Work to complete ->
Return, exactly as written, every line from the first line of the data below through the line that contains "mkRedisStore (if decide".

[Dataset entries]
(* ===== verification/RedisIdempotency.v ===== *)
(** The idempotency store on Redis (src/pkg/idempotency/redis.go), shared by the
    instances of the gateway: the embedded scripts, the calls, and the contract of one
    leader and one reply across instances. JSON is a parameter. *)

From Stdlib Require Import ZArith Lia.
From S2P Require Import Prelude GoStrings Idempotency Redis.
Local Open Scope Z_scope.

(** [ttl] in nanoseconds. *)
Record RedisStore := mkRedisStore { rs_prefix : string; rs_ttl : Z }.
Definition NewRedisStore (prefix : string) (ttl : Z) : RedisStore :=
  mkRedisStore (if decide (prefix = "") then "wtg:idem:" else prefix) (if ttl <=? 0 then 300 * 1000000000 else ttl).
Definition Milliseconds (d : Z) : Z := d `quot` 1000000.
Definition hex (d : Z) : Ascii.ascii := Ascii.ascii_of_nat (Z.to_nat (if d <? 10 then 48 + d else 87 + d)).
Fixpoint hashHex (h : Hash) : string :=
  match h with [] => "" | b :: h => String (hex (Z.shiftr (b2z b) 4)) (String (hex (Z.land (b2z b) 15)) (hashHex h)) end.
Inductive StoreErr := EEval | EReply | EReplyNil.

Section store.
Context {S : Type} `{Redis S}.
Context (marshal : CachedReply -> string) (unmarshal : string -> option CachedReply).

(** The scripts; [None] is the script error of a time to live that is not positive. *)
Definition replyKey (key : string) : string := key +:+ ":r".
Definition luaReserve (s : S) (t : Z) (key hash : string) (ttl : Z) : S * option (Status * string) :=
  match rd_get s t key with
  | None => if ttl <=? 0 then (s, None) else (rd_set s t key hash (ttl * 1000000), Some (StatusMiss, ""))
  | Some cur =>
      (s, if decide (cur = hash)
          then match rd_get s t (replyKey key) with None => Some (StatusInFlight, "") | Some reply => Some (StatusCached, reply) end
          else Some (StatusConflict, ""))
  end.
Definition luaCommit (s : S) (t : Z) (key replyJSON : string) (ttl : Z) : S * option Z :=
  if ttl <=? 0 then (s, None)
  else (rd_pexpire (rd_set s t (replyKey key) replyJSON (ttl * 1000000)) t key (ttl * 1000000), Some 1).
Definition luaRollback (s : S) (t : Z) (key : string) : S * option Z :=
  match rd_get s t (replyKey key) with Some _ => (s, Some 0) | None => (rd_del s t [key], Some 1) end.

Definition Reserve (r : RedisStore) (s : S) (lk : link) (t : Z) (key : string) (bodyHash : Hash) : S * res StoreErr (Status * option CachedReply) :=
  match over lk s (luaReserve s t (rs_prefix r +:+ key) (hashHex bodyHash) (Milliseconds (rs_ttl r))) with
  | (s, Some (Some (StatusCached, payload))) =>
      (s, match unmarshal payload with Some reply => Ok (StatusCached, Some reply) | None => Err EReply end)
  | (s, Some (Some (status, _))) => (s, Ok (status, None))
  | (s, _) => (s, Err EEval)
  end.
Definition Commit (r : RedisStore) (s : S) (lk : link) (t : Z) (key : string) (reply : option CachedReply) : S * option StoreErr :=
  match reply with
  | None => (s, Some EReplyNil)
  | Some reply =>
      match over lk s (luaCommit s t (rs_prefix r +:+ key) (marshal reply) (Milliseconds (rs_ttl r))) with
      | (s, Some (Some _)) => (s, None)
      | (s, _) => (s, Some EEval)
      end
  end.
Definition Rollback (r : RedisStore) (s : S) (lk : link) (t : Z) (key : string) : S * option StoreErr :=
  match over lk s (luaRollback s t (rs_prefix r +:+ key)) with (s, Some (Some _)) => (s, None) | (s, _) => (s, Some EEval) end.

(** The calls of all the instances in the order in which the server executes them. *)
Inductive rs_op :=
| RReserve (lk : link) (t : Z) (key : string) (h : Hash)
| RCommit (lk : link) (t : Z) (key : string) (r : option CachedReply)
| RRollback (lk : link) (t : Z) (key : string).
Definition op_time (o : rs_op) : Z := match o with RReserve _ t _ _ | RCommit _ t _ _ | RRollback _ t _ => t end.
Definition op_key (o : rs_op) : string := match o with RReserve _ _ k _ | RCommit _ _ k _ | RRollback _ _ k => k end.
Definition rs_step (r : RedisStore) (s : S) (o : rs_op) : S :=
  match o with
  | RReserve lk t k h => (Reserve r s lk t k h).1
  | RCommit lk t k rep => (Commit r s lk t k rep).1
  | RRollback lk t k => (Rollback r s lk t k).1
  end.
End store.

(** * One leader, one reply *)
Lemma hex_inj a b : 0 <= a < 16 -> 0 <= b < 16 -> hex a = hex b -> a = b.
Proof.
  intros Ha Hb E. unfold hex in E. apply (f_equal Ascii.nat_of_ascii) in E. rewrite !Ascii.nat_ascii_embedding in E by (case_if; lia).
  repeat (case_if || case_in E); bool_lia; lia.
Qed.
Lemma hashHex_inj h h' : hashHex h = hashHex h' -> h = h'.
Proof.
  revert h'. induction h as [|b h IH]; intros [|b' h']; try done. cbn [hashHex].
  assert (forall x, 0 <= Z.shiftr (b2z x) 4 < 16 /\ 0 <= Z.land (b2z x) 15 < 16 /\ b2z x = 16 * Z.shiftr (b2z x) 4 + Z.land (b2z x) 15) as Hb.
  { intros x. pose proof (b2z_range x). change 15 with (Z.ones 4). rewrite Z.land_ones, Z.shiftr_div_pow2 by lia. change (2 ^ 4) with 16. divmod_lia. }
  intros E. injection E as E1 E2 E3. destruct (Hb b) as (? & ? & Eb), (Hb b') as (? & ? & Eb'). apply hex_inj in E1, E2; [|done..].
  f_equal; [|auto]. apply b2z_inj. lia.
Qed.

Section leader.
Context {S : Type} `{RedisLaws S}.
Context (marshal : CachedReply -> string) (unmarshal : string -> option CachedReply).
Context (r : RedisStore) (key : string).
#[local] Abbreviation K := (rs_prefix r +:+ key).
Definition ttl_ns : Z := Milliseconds (rs_ttl r) * 1000000.

(** Every call comes in its turn. *)
Fixpoint in_order (t : Z) (os : list rs_op) (t' : Z) : Prop :=
  match os with [] => t <= t' | o :: os => t <= op_time o /\ in_order (op_time o) os t' end.
(** A call on another key has no key in common with this one. *)
Definition apart (o : rs_op) : Prop := op_key o <> key +:+ ":r" /\ key <> op_key o +:+ ":r".
Definition quiet (o : rs_op) : Prop := apart o /\ match o with RReserve _ _ _ _ => True | RCommit _ _ k _ | RRollback _ _ k => k <> key end.
Definition quiet_committed (o : rs_op) : Prop := apart o /\ match o with RCommit _ _ k _ => k <> key | _ => True end.

Definition held (s : S) (t : Z) (hash : string) (reply : option string) (deadline : Z) : Prop :=
  forall u, t <= u < deadline -> rd_get s u K = Some hash /\ rd_get s u (replyKey K) = reply.

Lemma held_same s s' t t' hash reply d :
  t <= t' -> (forall u, t' <= u -> rd_get s' u K = rd_get s u K /\ rd_get s' u (replyKey K) = rd_get s u (replyKey K)) ->
  held s t hash reply d -> held s' t' hash reply d.
Proof. intros Ht Hs Hh u Hu. destruct (Hs u) as [-> ->]; [lia|]. apply Hh. lia. Qed.
Lemma replyKey_app p k : replyKey (p +:+ k) = p +:+ (k +:+ ":r").
Proof. unfold replyKey. by rewrite str_app_assoc. Qed.
Lemma own_reply (k : string) : k <> k +:+ ":r".
Proof. intros E. apply (f_equal String.length) in E. rewrite str_length_app in E. simpl in E. lia. Qed.
Lemma other_keys o : op_key o <> key -> apart o ->
  let k := rs_prefix r +:+ op_key o in K <> k /\ K <> replyKey k /\ replyKey K <> k /\ replyKey K <> replyKey k.
Proof.
  intros Hne [Ha Hb]. cbv zeta. rewrite !replyKey_app. repeat split; intros E; apply str_app_inj_l in E; try done.
  by apply str_app_inj_r in E.
Qed.

Lemma quiet_other_held s t o hash reply d :
  op_key o <> key -> apart o -> t <= op_time o -> held s t hash reply d -> held (rs_step marshal unmarshal r s o) (op_time o) hash reply d.
Proof.
  intros Hne Ha Ht. destruct (other_keys o Hne Ha) as (K1 & K2 & K3 & K4). apply held_same; [done|]. intros u Hu.
  destruct o as [lk v k h|lk v k rep|lk v k]; cbn [rs_step op_key op_time] in *.
  - unfold Reserve, luaReserve. destruct (rd_get s v (rs_prefix r +:+ k)) as [cur|], lk; cbn; try done.
    + destruct (decide _); [|done]. by destruct (rd_get s v (replyKey _)).
    + case_if; [done|]. simpl. rewrite !rd_get_set, !decide_False by done. done.
    + case_if; [done|]. simpl. rewrite !rd_get_set, !decide_False by done. done.
  - destruct rep as [rep|]; [|done]. unfold Commit, luaCommit. destruct lk; cbn; repeat case_if; try done; cbn;
      rewrite !rd_get_pexpire, !rd_get_set, !decide_False by done; done.
  - unfold Rollback, luaRollback. destruct lk; cbn; try done; destruct (rd_get s v (replyKey _)); try done; cbn;
      rewrite !rd_get_del, !decide_False by (done || rewrite list_elem_of_singleton; done); done.
Qed.
(** The reservation, and then the reply, stay what they are. *)
Lemma reserve_held s t lk u h hash reply d : t <= u -> held s t hash reply d -> held (Reserve unmarshal r s lk u key h).1 u hash reply d.
Proof.
  intros Ht Hh. destruct (decide (u < d)) as [Hu|Hu]; [|intros w Hw; lia]. apply (held_same s _ t); [done| |done]. intros w Hw.
  destruct (Hh u) as [Hk _]; [lia|]. unfold Reserve, luaReserve. rewrite Hk. destruct lk; cbn; try done.
  destruct (decide _); [|done]. by destruct (rd_get s u (replyKey K)).
Qed.
Lemma rollback_held s t lk u hash reply d : t <= u -> held s t hash (Some reply) d -> held (Rollback r s lk u key).1 u hash (Some reply) d.
Proof.
  intros Ht Hh. destruct (decide (u < d)) as [Hu|Hu]; [|intros w Hw; lia]. apply (held_same s _ t); [done| |done]. intros w Hw.
  destruct (Hh u) as [_ Hk]; [lia|]. unfold Rollback, luaRollback. rewrite Hk. by destruct lk.
Qed.
Lemma step_held s t o hash reply d :
  t <= op_time o -> match reply with None => quiet o | Some _ => quiet_committed o end ->
  held s t hash reply d -> held (rs_step marshal unmarshal r s o) (op_time o) hash reply d.
Proof.
  intros Ht Hq Hh. destruct (decide (op_key o = key)) as [E|Hne].
  - destruct reply as [reply|]; destruct Hq as [_ Hq]; destruct o; cbn [rs_step op_key op_time] in *; subst; try done; eauto using reserve_held, rollback_held.
  - apply (quiet_other_held s t); try done. by destruct reply; destruct Hq.
Qed.
Lemma steps_held os s t t' hash reply d :
  in_order t os t' -> Forall (fun o => match reply with None => quiet o | Some _ => quiet_committed o end) os ->
  held s t hash reply d -> held (fold_left (rs_step marshal unmarshal r) os s) t' hash reply d.
Proof.
  revert s t. induction os as [|o os IH]; intros s t Hin Hq Hh; simpl in *.
  - intros u Hu. apply Hh. lia.
  - destruct Hin as [Ht Hin]. inversion Hq; subst. eapply IH; eauto using step_held.
Qed.
Lemma held_answers s t h h2 reply d rep :
  held s t (hashHex h) reply d -> t < d -> (reply = None /\ rep = None \/ exists js, reply = Some js /\ unmarshal js = rep /\ is_Some rep) ->
  (Reserve unmarshal r s Up t key h2).2 = Ok (if bool_decide (h = h2) then (match rep with None => StatusInFlight | Some _ => StatusCached end, rep) else (StatusConflict, None)).
Proof.
  intros Hh Ht Hrep. destruct (Hh t) as [Hk Hr]; [lia|]. unfold Reserve, luaReserve. rewrite Hk. cbn [over fst snd].
  destruct (decide (hashHex h = hashHex h2)) as [E|E].
  - rewrite Hr. apply hashHex_inj in E as ->. rewrite bool_decide_eq_true_2 by done.
    destruct Hrep as [[-> ->]|(js & -> & Eu & [x ->])]; [done|]. cbn. by rewrite Eu.
  - rewrite bool_decide_eq_false_2; [done|]. congruence.
Qed.
Lemma reserve_miss_held s0 s1 h t o :
  Reserve unmarshal r s0 Up t key h = (s1, Ok (StatusMiss, o)) -> rd_get s0 t (replyKey K) = None ->
  0 < Milliseconds (rs_ttl r) /\ held s1 t (hashHex h) None (t + ttl_ns).
Proof.
  unfold Reserve, luaReserve. intros Hm Hno. destruct (rd_get s0 t K) as [cur|] eqn:Ek; cbn in Hm.
  - destruct (decide _); [|done]. rewrite Hno in Hm. done.
  - destruct (Z.leb_spec (Milliseconds (rs_ttl r)) 0) as [|Hpos]; [done|]. injection Hm as <- _. split; [done|]. intros u Hu.
    rewrite !rd_get_set, decide_True, decide_False by (done || lia || (rewrite replyKey_app; intros E; apply str_app_inj_l in E; by symmetry in E; apply own_reply in E)).
    rewrite (proj2 (Z.ltb_lt _ _)) by (unfold ttl_ns in Hu; lia). split; [done|].
    destruct (rd_get s0 u (replyKey K)) as [v|] eqn:E; [|done]. apply (rd_get_mono s0 t) in E; [congruence|lia].
Qed.
Lemma commit_held s tc lk hash d rep :
  held s tc hash None d -> tc < d -> 0 < Milliseconds (rs_ttl r) -> lk <> LostBefore ->
  held (Commit marshal r s lk tc key (Some rep)).1 tc hash (Some (marshal rep)) (tc + ttl_ns).
Proof.
  intros Hh Ht Hpos Hlk u Hu. destruct (Hh tc) as [Hk _]; [lia|]. assert (K <> replyKey K /\ replyKey K <> K) as [N1 N2].
  { rewrite replyKey_app. split; intros E; [|symmetry in E]; apply str_app_inj_l in E; by apply own_reply in E. }
  unfold Commit, luaCommit. rewrite (proj2 (Z.leb_gt _ _)) by done. unfold ttl_ns in Hu.
  assert (forall s', s' = rd_pexpire (rd_set s tc (replyKey K) (marshal rep) (Milliseconds (rs_ttl r) * 1000000)) tc K (Milliseconds (rs_ttl r) * 1000000) ->
    rd_get s' u K = Some hash /\ rd_get s' u (replyKey K) = Some (marshal rep)) as Hs; [|destruct lk; try done; by apply Hs].
  intros s' ->. rewrite !rd_get_pexpire, !rd_get_set by lia. rewrite (decide_True (P := K = K)), (decide_False (P := K = replyKey K)), Hk by done.
  rewrite (decide_False (P := replyKey K = K)), (decide_True (P := replyKey K = replyKey K)) by done. rewrite (proj2 (Z.ltb_lt _ _)) by lia. done.
Qed.
End leader.


(** A server in a map, and a serializer for the replies. *)
#[local] Abbreviation js_reply := (fun r : CachedReply => to_text (StatusCode r, map b2z (Body r))).
#[local] Abbreviation unjs_reply := (fun s : string => option_map (fun '(c, b) => mkReply c (map z2b b)) (of_text (A := Z * list Z) s)).
Lemma js_reply_roundtrip x : unjs_reply (js_reply x) = Some x.
Proof.
  cbv beta. rewrite of_to_text. simpl. rewrite map_map. do 2 f_equal. destruct x as [c b]. simpl. f_equal.
  induction b as [|y b IH]; simpl; [done|]. by rewrite z2b_b2z, IH.
Qed.
#[local] Abbreviation store := (NewRedisStore "" 100000000).
#[local] Abbreviation mid := [RReserve Up 12 "u|k" (wh x01); RReserve LostAfter 13 "v|k" (wh x02); RRollback Up 14 "v|k"].

(** * Where the contract stops *)
(** A commit after the reservation has gone leaves a reply without a key: the next
    request for the key leads, with any body, and its duplicate, while it works, is
    answered with the reply of the request before. *)
Lemma late_commit_leaves_reply :
  let s1 := (Reserve unjs_reply store (∅ : map_redis) Up 0 "u|k" (wh x01)).1 in
  let s2 := (Commit js_reply store s1 Up 100000001 "u|k" (Some (mkReply 200 [x41]))).1 in
  let '(s3, a) := Reserve unjs_reply store s2 Up 100000002 "u|k" (wh x02) in
  a = Ok (StatusMiss, None) /\ (Reserve unjs_reply store s3 Up 100000003 "u|k" (wh x02)).2 = Ok (StatusCached, Some (mkReply 200 [x41])).
Proof. by vm_compute. Qed.
(** The reply of a key is kept under a name that is itself a key: a header that ends in
    [:r] overwrites the reply of the header without it, whose caller then gets an error. *)
Lemma reply_key_collides :
  let s1 := (Reserve unjs_reply store (∅ : map_redis) Up 0 "u|k:r" (wh x02)).1 in
  let '(s2, a) := Reserve unjs_reply store s1 Up 1 "u|k" (wh x01) in
  a = Ok (StatusMiss, None) /\ (Reserve unjs_reply store s2 Up 2 "u|k" (wh x01)).2 = Err EReply /\
  (Reserve unjs_reply store (Rollback store s2 Up 3 "u|k").1 Up 4 "u|k" (wh x03)).2 = Ok (StatusConflict, None).
Proof. by vm_compute. Qed.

Exercise output ->
(* ===== verification/RedisIdempotency.v ===== *)
(** The idempotency store on Redis (src/pkg/idempotency/redis.go), shared by the
    instances of the gateway: the embedded scripts, the calls, and the contract of one
    leader and one reply across instances. JSON is a parameter. *)

From Stdlib Require Import ZArith Lia.
From S2P Require Import Prelude GoStrings Idempotency Redis.
Local Open Scope Z_scope.

(** [ttl] in nanoseconds. *)
Record RedisStore := mkRedisStore { rs_prefix : string; rs_ttl : Z }.
Definition NewRedisStore (prefix : string) (ttl : Z) : RedisStore :=
  mkRedisStore (if decide (prefix = "") then "wtg:idem:" else prefix) (if ttl <=? 0 then 300 * 1000000000 else ttl).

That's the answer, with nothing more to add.